Stored items from a collection

Lemma addr_chop_bits q d w :
  bits_ok q d -> 0 <= w <= d ->
  addr_chop (of_bits q d) w = Some (of_bits (q / 2 ^ w) (d - w)).
Proof.
  intros Hok Hw. destruct (id Hok) as [Hd Hq]. unfold addr_chop.
  rewrite addr_depth_bits, addr_prefix_bits by done.
  rewrite assertb_true by lia.
  rewrite <- ADDR_bits by (by apply bits_ok_drop).
  f_equal. unfold ADDR_BITS. rewrite shl1_ull_small by lia.
  pose proof (bits_word q d (63 - d) Hok ltac:(lia)).
  rewrite land_u64_r by lia. rewrite land_notmask by lia. f_equal.
  replace (63 - (d - w)) with (w + (63 - d)) by lia. rewrite pow2_split by lia.
  pose proof (pow2_pos w). pose proof (pow2_pos (63 - d)).
  by rewrite Z.div_mul_cancel_r by lia.
Qed.

Lemma addr_extract_bits q d w :
  bits_ok q d -> 0 <= w <= d -> addr_extract (of_bits q d) w = Some (q mod 2 ^ w).
Proof.
  intros Hok Hw. destruct (id Hok) as [Hd Hq]. unfold addr_extract.
  rewrite addr_depth_bits, addr_prefix_bits by done.
  rewrite assertb_true by lia. unfold ADDR_BITS.
  pose proof (pow2_pos (63 - d)).
  rewrite Z.shiftr_div_pow2, Z.div_mul, shl1_ull_small, land_mask by lia. done.
Qed.

(** The addition is modulo 2^64, so subtraction is addition of the negated
    count; the result is an address when the bit string does not overflow. *)
Lemma addr_add_bits q d c :
  bits_ok q d -> 0 <= c < 2 ^ 64 -> bits_ok (wrap (d + 1) (q + c)) d ->
  addr_add (of_bits q d) c = Some (of_bits (wrap (d + 1) (q + c)) d).
Proof.
  intros Hok Hc Hok'. destruct (id Hok) as [Hd Hq]. unfold addr_add.
  rewrite addr_depth_bits, addr_prefix_bits by done. unfold ADDR_BITS.
  rewrite <- ADDR_bits by done. f_equal. rewrite Z.shiftl_mul_pow2 by lia.
  unfold u64, wrap. rewrite Z.add_mod_idemp_r by lia.
  rewrite <- Z.mul_add_distr_r.
  replace (2 ^ 64) with (2 ^ (d + 1) * 2 ^ (63 - d))
    by (rewrite <- pow2_split by lia; f_equal; lia).
  pose proof (pow2_pos (63 - d)). pose proof (pow2_pos (d + 1)).
  by rewrite Z.mul_mod_distr_r by lia.
Qed.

▶ Requirement
Write out each line exactly, as it is shown above.

▶ Expected answer
Lemma addr_chop_bits q d w :
  bits_ok q d -> 0 <= w <= d ->
  addr_chop (of_bits q d) w = Some (of_bits (q / 2 ^ w) (d - w)).
Proof.
  intros Hok Hw. destruct (id Hok) as [Hd Hq]. unfold addr_chop.
  rewrite addr_depth_bits, addr_prefix_bits by done.
  rewrite assertb_true by lia.
  rewrite <- ADDR_bits by (by apply bits_ok_drop).
  f_equal. unfold ADDR_BITS. rewrite shl1_ull_small by lia.
  pose proof (bits_word q d (63 - d) Hok ltac:(lia)).
  rewrite land_u64_r by lia. rewrite land_notmask by lia. f_equal.
  replace (63 - (d - w)) with (w + (63 - d)) by lia. rewrite pow2_split by lia.
  pose proof (pow2_pos w). pose proof (pow2_pos (63 - d)).
  by rewrite Z.div_mul_cancel_r by lia.
Qed.

Lemma addr_extract_bits q d w :
  bits_ok q d -> 0 <= w <= d -> addr_extract (of_bits q d) w = Some (q mod 2 ^ w).
Proof.
  intros Hok Hw. destruct (id Hok) as [Hd Hq]. unfold addr_extract.
  rewrite addr_depth_bits, addr_prefix_bits by done.
  rewrite assertb_true by lia. unfold ADDR_BITS.
  pose proof (pow2_pos (63 - d)).
  rewrite Z.shiftr_div_pow2, Z.div_mul, shl1_ull_small, land_mask by lia. done.
Qed.

(** The addition is modulo 2^64, so subtraction is addition of the negated
    count; the result is an address when the bit string does not overflow. *)
Lemma addr_add_bits q d c :
  bits_ok q d -> 0 <= c < 2 ^ 64 -> bits_ok (wrap (d + 1) (q + c)) d ->
  addr_add (of_bits q d) c = Some (of_bits (wrap (d + 1) (q + c)) d).
Proof.
  intros Hok Hc Hok'. destruct (id Hok) as [Hd Hq]. unfold addr_add.
  rewrite addr_depth_bits, addr_prefix_bits by done. unfold ADDR_BITS.
  rewrite <- ADDR_bits by done. f_equal. rewrite Z.shiftl_mul_pow2 by lia.
  unfold u64, wrap. rewrite Z.add_mod_idemp_r by lia.
  rewrite <- Z.mul_add_distr_r.
  replace (2 ^ 64) with (2 ^ (d + 1) * 2 ^ (63 - d))
    by (rewrite <- pow2_split by lia; f_equal; lia).
  pose proof (pow2_pos (63 - d)). pose proof (pow2_pos (d + 1)).
  by rewrite Z.mul_mod_distr_r by lia.
Qed.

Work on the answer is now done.